In the Indian sub-continent, King Harishchandra is synonymous with truth. To keep his word, he gave away his kingdom, and even his family, as he toiled as the keeper of a graveyard. His wife, Queen Taramati, was a spiritual adept. The King, however, restricted himself to the realm of his court, and the kingdom, saying he did not like people who spent their time in spiritual pursuit. The Queen therefore practiced her spiritual disciplines in the early hours, when the King was asleep. She awoke early and walked to a spiritual congregation, and returned before the King woke up.

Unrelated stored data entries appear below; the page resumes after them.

(** * Groupchat Wrapped front end: chart-dataset assembly and navigation

    A shallow embedding of the logic of [src/App.js]: the helpers
    [isValidArray], [safeGet], [sortBarData], [getRandomColor],
    [generateDistinctColors], [wrapText] and [groupBySender], the assembler
    [buildChartDataSets], and the [App] handlers [handleScroll],
    [handleYearChange], [handleDaySummaryClick] and [handleFileUpload]
    together with the phase-indexed render function.

    Modelling conventions.
    - A payload is a parsed JSON tree ([JS.value]); [VUndefined] only arises
      from reading a property that is not there.  Being a tree, a payload
      has no two places that hold the same object: an object or array is
      identified by the place it sits at ([JS.cell]).
    - A number is the rational its numeral denotes, in lowest terms
      ([Qc]).  Numerals of up to 15 significant digits are held exactly by
      a double, and on them order, equality and printing are those of
      JavaScript; the rounding of longer numerals, overflow and the sign of
      zero are not modelled.  [NaN] and the infinities appear only as
      results of a coercion ([JS.number]).
    - A string is a sequence of code units below 256; string order is the
      lexicographic order on code units.
    - Objects are association lists looked up by first match.  Only own
      properties are read: the members that objects, arrays and strings
      inherit from their prototypes ([constructor], [toString], ...) are
      functions, which are not values of the model.  No key that the
      program reads names one; statements about arbitrary keys exclude
      them by hypothesis ([JS.inherited]).
    - [Array.prototype.sort] is stable, and on a comparator that is not
      consistent the order it leaves is implementation-defined; stable
      insertion sort is the implementation used here, and what is stated
      about a sort with such a comparator does not depend on the order.
    - A raised exception is a [Throw] result; state that was updated before
      the exception is kept, as in the source.
    - The console and [Math.random] make up the [world] a computation runs
      in; console entries keep the message and drop its arguments.
    - An event handler reads the state cells as the render that installed
      it saw them, and its updates go to the cells themselves ([page]). *)

From Stdlib Require Import List ZArith String Ascii Bool Lia QArith Qround Qcanon.
From Stdlib Require Import DecimalString Sorted Permutation.
Import ListNotations.

Local Open Scope string_scope.
Local Open Scope Z_scope.

(* ================================================================== *)
(** * JavaScript values and the coercions the program relies on *)
(* ================================================================== *)

Module JS.

(** An integer as a number. *)
Definition num (z : Z) : Qc := Q2Qc (inject_Z z).
Coercion num : Z >-> Qc.

(** A rational as a number, in lowest terms. *)
Definition rational (q : Q) : Qc := Q2Qc (Qred q).

#[warnings="-register-all"]
Inductive value : Type :=
| VUndefined
| VNull
| VBool (b : bool)
| VNum (n : Qc)
| VStr (s : string)
| VArr (elems : list value)
| VObj (fields : list (string * value)).

Inductive exn : Type :=
| TypeError
| SyntaxError
| Error (msg : string).

Inductive result (A : Type) : Type :=
| Ok (a : A)
| Throw (e : exn).
Arguments Ok {A} a.
Arguments Throw {A} e.

(** The outcome of a numeric coercion or subtraction. *)
Inductive number : Type :=
| NaN
| Inf (negative : bool)
| Fin (q : Qc).

Definition rbind {A B} (r : result A) (k : A -> result B) : result B :=
  match r with
  | Ok a => k a
  | Throw e => Throw e
  end.

Fixpoint rmap {A B} (f : A -> result B) (l : list A) : result (list B) :=
  match l with
  | [] => Ok []
  | x :: l' => rbind (f x) (fun y => rbind (rmap f l') (fun ys => Ok (y :: ys)))
  end.

Definition num_eqb (a b : Qc) : bool := Qeq_bool a b.

(** [a < b] on numbers *)
Definition num_ltb (a b : Qc) : bool := negb (Qle_bool b a).

(** [!!v] *)
Definition truthy (v : value) : bool :=
  match v with
  | VUndefined | VNull => false
  | VBool b => b
  | VNum n => negb (num_eqb n 0)
  | VStr s => negb (s =? EmptyString)%string
  | VArr _ | VObj _ => true
  end.

Definition nullish (v : value) : bool :=
  match v with
  | VUndefined | VNull => true
  | _ => false
  end.

(** [a || b] *)
Definition or_else (a b : value) : value := if truthy a then a else b.

(** [a ?? b] *)
Definition coalesce (a b : value) : value := if nullish a then b else a.

Definition is_array (v : value) : bool :=
  match v with
  | VArr _ => true
  | _ => false
  end.

Definition elems_of (v : value) : list value :=
  match v with
  | VArr l => l
  | _ => []
  end.

(** A value that is not an object: it is compared by what it is, not by
    where it is. *)
Definition scalar (v : value) : bool :=
  match v with
  | VArr _ | VObj _ => false
  | _ => true
  end.

Fixpoint assoc (k : string) (fields : list (string * value)) : option value :=
  match fields with
  | [] => None
  | (k', v) :: rest => if (k =? k')%string then Some v else assoc k rest
  end.

Definition has_own (k : string) (fields : list (string * value)) : bool :=
  match assoc k fields with
  | Some _ => true
  | None => false
  end.

(** The names every object inherits from [Object.prototype]. *)
Definition Object_prototype : list string :=
  [ "constructor"; "__defineGetter__"; "__defineSetter__"; "hasOwnProperty";
    "__lookupGetter__"; "__lookupSetter__"; "isPrototypeOf";
    "propertyIsEnumerable"; "toString"; "valueOf"; "__proto__";
    "toLocaleString" ].

Definition inherited (k : string) : bool :=
  existsb (String.eqb k) Object_prototype.

Definition decimal (z : Z) : string := NilZero.string_of_int (Z.to_int z).

(** The element whose canonical index string is [k], if any. *)
Fixpoint at_index {A} (k : string) (i : nat) (l : list A) : option A :=
  match l with
  | [] => None
  | x :: l' =>
      if (k =? decimal (Z.of_nat i))%string then Some x else at_index k (S i) l'
  end.

Fixpoint chars (s : string) : list string :=
  match s with
  | EmptyString => []
  | String c s' => String c EmptyString :: chars s'
  end.

(** [v[k]] / [v.k], own properties.  Reading a property of [undefined] or
    [null] raises a [TypeError].  Arrays and strings have [length] and
    their indices. *)
Definition get_prop (v : value) (k : string) : result value :=
  match v with
  | VUndefined | VNull => Throw TypeError
  | VObj fields =>
      Ok (match assoc k fields with Some x => x | None => VUndefined end)
  | VArr l =>
      if (k =? "length")%string then Ok (VNum (Z.of_nat (List.length l)))
      else Ok (match at_index k 0 l with Some x => x | None => VUndefined end)
  | VStr s =>
      if (k =? "length")%string then Ok (VNum (Z.of_nat (String.length s)))
      else Ok (match at_index k 0 (chars s) with
               | Some c => VStr c
               | None => VUndefined
               end)
  | VBool _ | VNum _ => Ok VUndefined
  end.

(** [v?.[k]] *)
Definition opt_get (v : value) (k : string) : value :=
  match get_prop v k with
  | Ok x => x
  | Throw _ => VUndefined
  end.

(** [s.split(c)] for a one-character separator. *)
Fixpoint split_on (c : ascii) (s : string) : list string :=
  match s with
  | EmptyString => [EmptyString]
  | String a s' =>
      if Ascii.eqb a c then EmptyString :: split_on c s'
      else match split_on c s' with
           | [] => [String a EmptyString]
           | w :: ws => String a w :: ws
           end
  end.

(** ** Numbers and strings *)

Fixpoint zeros (n : nat) : string :=
  match n with
  | O => EmptyString
  | S n' => String "0" (zeros n')
  end.

Fixpoint strip_zeros (fuel : nat) (s : Z) : Z :=
  match fuel with
  | O => s
  | S fuel' =>
      if (0 <? s) && (s mod 10 =? 0) then strip_zeros fuel' (s / 10) else s
  end.

(** The digits [s] and the exponent [n] of [p/d > 0]: [p/d] is [0.s] times
    [10^n], with [s] rounded to 17 significant digits and without trailing
    zeros. *)
Definition significand (p d : Z) : Z * Z :=
  let n0 := Z.of_nat (String.length (decimal p))
            - Z.of_nat (String.length (decimal d)) in
  let n := if (if 0 <=? n0 then d * 10 ^ n0 <=? p else d <=? p * 10 ^ (- n0))
           then n0 + 1 else n0 in
  let e := 17 - n in
  let s := if 0 <=? e then (2 * p * 10 ^ e + d) / (2 * d)
           else (2 * p + d * 10 ^ (- e)) / (2 * d * 10 ^ (- e)) in
  if s =? 10 ^ 17 then (1, n + 1) else (strip_zeros 17 s, n).

(** [Number::toString]: positional notation for exponents from -6 to 21,
    exponential notation beyond. *)
Definition number_to_string (q : Qc) : string :=
  let p := Qnum q in
  if p =? 0 then "0"
  else
    let '(s, n) := significand (Z.abs p) (Z.pos (Qden q)) in
    let ds := decimal s in
    let k := Z.of_nat (String.length ds) in
    let body :=
      if (k <=? n) && (n <=? 21) then ds ++ zeros (Z.to_nat (n - k))
      else if (0 <? n) && (n <=? 21)
      then substring 0 (Z.to_nat n) ds ++ "."
           ++ substring (Z.to_nat n) (Z.to_nat (k - n)) ds
      else if (-6 <? n) && (n <=? 0) then "0." ++ zeros (Z.to_nat (- n)) ++ ds
      else
        (if k =? 1 then ds
         else substring 0 1 ds ++ "." ++ substring 1 (Z.to_nat (k - 1)) ds)
        ++ "e" ++ (if n - 1 <? 0 then "-" else "+") ++ decimal (Z.abs (n - 1)) in
    if p <? 0 then "-" ++ body else body.

(** [ToString].  An array joins its elements with commas, [null] and
    [undefined] elements printing as the empty string; a plain object prints
    as [[object Object]] unless it carries an own [toString] key, which in a
    JSON tree is never callable, so that the conversion raises. *)
Fixpoint to_string (v : value) : result string :=
  match v with
  | VUndefined => Ok "undefined"
  | VNull => Ok "null"
  | VBool true => Ok "true"
  | VBool false => Ok "false"
  | VNum n => Ok (number_to_string n)
  | VStr s => Ok s
  | VArr l =>
      (fix join (l : list value) : result string :=
         match l with
         | [] => Ok EmptyString
         | x :: l' =>
             rbind (if nullish x then Ok EmptyString else to_string x) (fun s =>
             match l' with
             | [] => Ok s
             | _ :: _ => rbind (join l') (fun r => Ok (s ++ "," ++ r))
             end)
         end) l
  | VObj fields =>
      if has_own "toString" fields then Throw TypeError
      else Ok "[object Object]"
  end.

(** White space and line terminators among the code units below 256. *)
Definition is_space (c : ascii) : bool :=
  let n := nat_of_ascii c in
  ((9 <=? n) && (n <=? 13))%nat || (n =? 32)%nat || (n =? 160)%nat.

Fixpoint drop_spaces (s : string) : string :=
  match s with
  | EmptyString => EmptyString
  | String c s' => if is_space c then drop_spaces s' else s
  end.

Fixpoint rev_string (s acc : string) : string :=
  match s with
  | EmptyString => acc
  | String c s' => rev_string s' (String c acc)
  end.

Definition trim (s : string) : string :=
  rev_string (drop_spaces (rev_string (drop_spaces s) EmptyString)) EmptyString.

Definition digit_of (c : ascii) : option Z :=
  let n := nat_of_ascii c in
  if ((48 <=? n) && (n <=? 57))%nat then Some (Z.of_nat (n - 48))
  else if ((97 <=? n) && (n <=? 102))%nat then Some (Z.of_nat (n - 87))
  else if ((65 <=? n) && (n <=? 70))%nat then Some (Z.of_nat (n - 55))
  else None.

(** The value of a run of digits in a radix; [None] when a character is not
    a digit of that radix. *)
Fixpoint digits (radix : Z) (s : string) (acc : Z) : option Z :=
  match s with
  | EmptyString => Some acc
  | String c s' =>
      match digit_of c with
      | Some d => if d <? radix then digits radix s' (radix * acc + d) else None
      | None => None
      end
  end.

(** The longest prefix of decimal digits, and what follows it. *)
Fixpoint span_digits (s : string) : string * string :=
  match s with
  | EmptyString => (EmptyString, EmptyString)
  | String c s' =>
      match digit_of c with
      | Some d =>
          if d <? 10 then let '(ds, rest) := span_digits s' in (String c ds, rest)
          else (EmptyString, s)
      | None => (EmptyString, s)
      end
  end.

Definition digits_value (s : string) : Z :=
  match digits 10 s 0 with
  | Some z => z
  | None => 0
  end.

(** [0x...], [0o...], [0b...] *)
Definition radix_literal (radix : Z) (s : string) : number :=
  match s with
  | EmptyString => NaN
  | _ => match digits radix s 0 with
         | Some z => Fin z
         | None => NaN
         end
  end.

(** The exponent part that ends a decimal literal: nothing, or [e] or [E],
    an optional sign and at least one digit. *)
Definition exponent_part (s : string) : option Z :=
  match s with
  | EmptyString => Some 0
  | String c s' =>
      if Ascii.eqb c "e" || Ascii.eqb c "E" then
        let '(negative, t) :=
          match s' with
          | String "-" t => (true, t)
          | String "+" t => (false, t)
          | _ => (false, s')
          end in
        match span_digits t with
        | (EmptyString, _) => None
        | (ds, EmptyString) =>
            Some (if negative then - digits_value ds else digits_value ds)
        | (_, _) => None
        end
      else None
  end.

(** An unsigned decimal literal: [Infinity], or digits with an optional
    fraction and an optional exponent, at least one digit before or after
    the point. *)
Definition unsigned_decimal (s : string) : number :=
  if (s =? "Infinity")%string then Inf false
  else
    let '(int_part, r1) := span_digits s in
    let '(frac_part, r2) :=
      match r1 with
      | String "." t => span_digits t
      | _ => (EmptyString, r1)
      end in
    if (int_part =? EmptyString)%string && (frac_part =? EmptyString)%string
    then NaN
    else
      match exponent_part r2 with
      | Some e =>
          Fin (rational (inject_Z (digits_value (int_part ++ frac_part))
                         * inject_Z 10 ^ (e - Z.of_nat (String.length frac_part))))
      | None => NaN
      end.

The King’s police inform him of the Queen’s early morning visits. The next morning, the King follows her. Before entering the temple, the Queen takes off her shoes, and leaves them outside. The shoes were an expensive gift from a neighbouring kingdom; the King picks up one shoe out of the pair, and returns to the palace. When the Queen returns, the King summons her, and asks to bring her shoes, because he wants the royal cobbler to have a look at them. The Queen returns with the pair, and hands it over to the King, who cannot believe his eyes. Harishchandra tells his wife that he had followed her to the temple, and picked up one shoe. The Queen admits that she sings His prayers every day, but she had found the complete pair lying outside the temple. Taramati tells Harishchandra to join the spiritual company, because it will teach him to live a life of truthful principles, and the very cosmos will stand by a traveler on the spiritual path.
Joining the company of truth, the mere King was transformed to Raja Harishchandra, and became immortalized as a paragon of truth and virtue.
Keeping truthful company is of prime importance to all seekers of truth. Guru Granth Sahib says:
Blessed, blessed is the True Congregation, where the Lord’s Essence is obtained.
O Nanak, the Light of the His name shines forth.